* **WHAT YOU NEED TO DO**
Would you set down every entry shown below, precisely as written?

* **THE INPUT**
=-=-=-=-=
Lemma store_same_lengths x i v s s' :
  store x i v s = Ok s' → same_lengths s s'.
Proof.
  intros H. apply store_Ok in H as [Hi ->]. intros y.
  destruct (decide (y = x)) as [->|].
  - by rewrite mem_set_mem_eq, len_insert.
  - by rewrite mem_set_mem_ne.
Qed.

Lemma for_loop_same_lengths lo hi (body : Z → Sim → result Sim) s s' :
  (∀ i x y, body i x = Ok y → same_lengths x y) →
  for_loop lo hi body s = Ok s' → same_lengths s s'.
Proof.
  intros Hbody H. destruct (Z.le_gt_cases hi lo).
  { rewrite for_loop_nil in H by done. by injection H as <-. }
  eapply (for_loop_inv (λ _ y, same_lengths s y)); [| | | exact H];
    [lia | done |].
  intros i x y _ Hx Hy. eapply same_lengths_trans; [exact Hx|]. by eapply Hbody.
Qed.

Lemma linear_initial_conditions_lengths s s' :
  linear_initial_conditions E c s = Ok s' → same_lengths s s'.
Proof.
  unfold linear_initial_conditions. intros H.
  assert (∀ v x, same_lengths (set_tmpGrad v x) x ∧ same_lengths x (set_tmpGrad v x)
                 ∧ same_lengths x (set_xiGrad v x)) as Hset by done.
  assert (∀ x i v y y', (if DDC E then store x i v y else Ok y) = Ok y' →
                        same_lengths y y') as Hddc.
  { intros x i v y y' Hy. destruct (DDC E); [by eapply store_same_lengths|].
    by injection Hy as <-. }
  apply for_loop_same_lengths in H.
  - intros x. rewrite H. by destruct (DDC E).
  - intros k x y Hy. inv_bind Hy.
    assert (same_lengths x x0) as H0.
    { destruct (tmpGrad x =? -1); [by eapply store_same_lengths|].
      destruct (tmpGrad x =? 1); [by eapply store_same_lengths|].
      by injection Hx as <-. }
    assert (same_lengths x0 x1) as H1.
    { destruct (DDC E); [|by injection Hx0 as <-].
      destruct (xiGrad x0 =? -1); [by eapply store_same_lengths|].
      destruct (xiGrad x0 =? 1); [by eapply store_same_lengths|].
      by injection Hx0 as <-. }
    eapply same_lengths_trans; [exact H0|].
    eapply same_lengths_trans; [exact H1|].
    eapply for_loop_same_lengths; [|exact Hy].
    intros n z z' Hz. inv_bind Hz.
    eapply same_lengths_trans; [by eapply store_same_lengths|].
    by eapply Hddc.
Qed.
=-=-=-=-=
* **SOLUTION TO THE EXERCISE**
Lemma store_same_lengths x i v s s' :
  store x i v s = Ok s' → same_lengths s s'.
Proof.
  intros H. apply store_Ok in H as [Hi ->]. intros y.
  destruct (decide (y = x)) as [->|].
  - by rewrite mem_set_mem_eq, len_insert.
  - by rewrite mem_set_mem_ne.
Qed.

Lemma for_loop_same_lengths lo hi (body : Z → Sim → result Sim) s s' :
  (∀ i x y, body i x = Ok y → same_lengths x y) →
  for_loop lo hi body s = Ok s' → same_lengths s s'.
Proof.
  intros Hbody H. destruct (Z.le_gt_cases hi lo).
  { rewrite for_loop_nil in H by done. by injection H as <-. }
  eapply (for_loop_inv (λ _ y, same_lengths s y)); [| | | exact H];
    [lia | done |].
  intros i x y _ Hx Hy. eapply same_lengths_trans; [exact Hx|]. by eapply Hbody.
Qed.

Lemma linear_initial_conditions_lengths s s' :
  linear_initial_conditions E c s = Ok s' → same_lengths s s'.
Proof.
  unfold linear_initial_conditions. intros H.
  assert (∀ v x, same_lengths (set_tmpGrad v x) x ∧ same_lengths x (set_tmpGrad v x)
                 ∧ same_lengths x (set_xiGrad v x)) as Hset by done.
  assert (∀ x i v y y', (if DDC E then store x i v y else Ok y) = Ok y' →
                        same_lengths y y') as Hddc.
  { intros x i v y y' Hy. destruct (DDC E); [by eapply store_same_lengths|].
    by injection Hy as <-. }
  apply for_loop_same_lengths in H.
  - intros x. rewrite H. by destruct (DDC E).
  - intros k x y Hy. inv_bind Hy.
    assert (same_lengths x x0) as H0.
    { destruct (tmpGrad x =? -1); [by eapply store_same_lengths|].
      destruct (tmpGrad x =? 1); [by eapply store_same_lengths|].
      by injection Hx as <-. }
    assert (same_lengths x0 x1) as H1.
    { destruct (DDC E); [|by injection Hx0 as <-].
      destruct (xiGrad x0 =? -1); [by eapply store_same_lengths|].
      destruct (xiGrad x0 =? 1); [by eapply store_same_lengths|].
      by injection Hx0 as <-. }
    eapply same_lengths_trans; [exact H0|].
    eapply same_lengths_trans; [exact H1|].
    eapply for_loop_same_lengths; [|exact Hy].
    intros n z z' Hz. inv_bind Hz.
    eapply same_lengths_trans; [by eapply store_same_lengths|].
    by eapply Hddc.
Qed.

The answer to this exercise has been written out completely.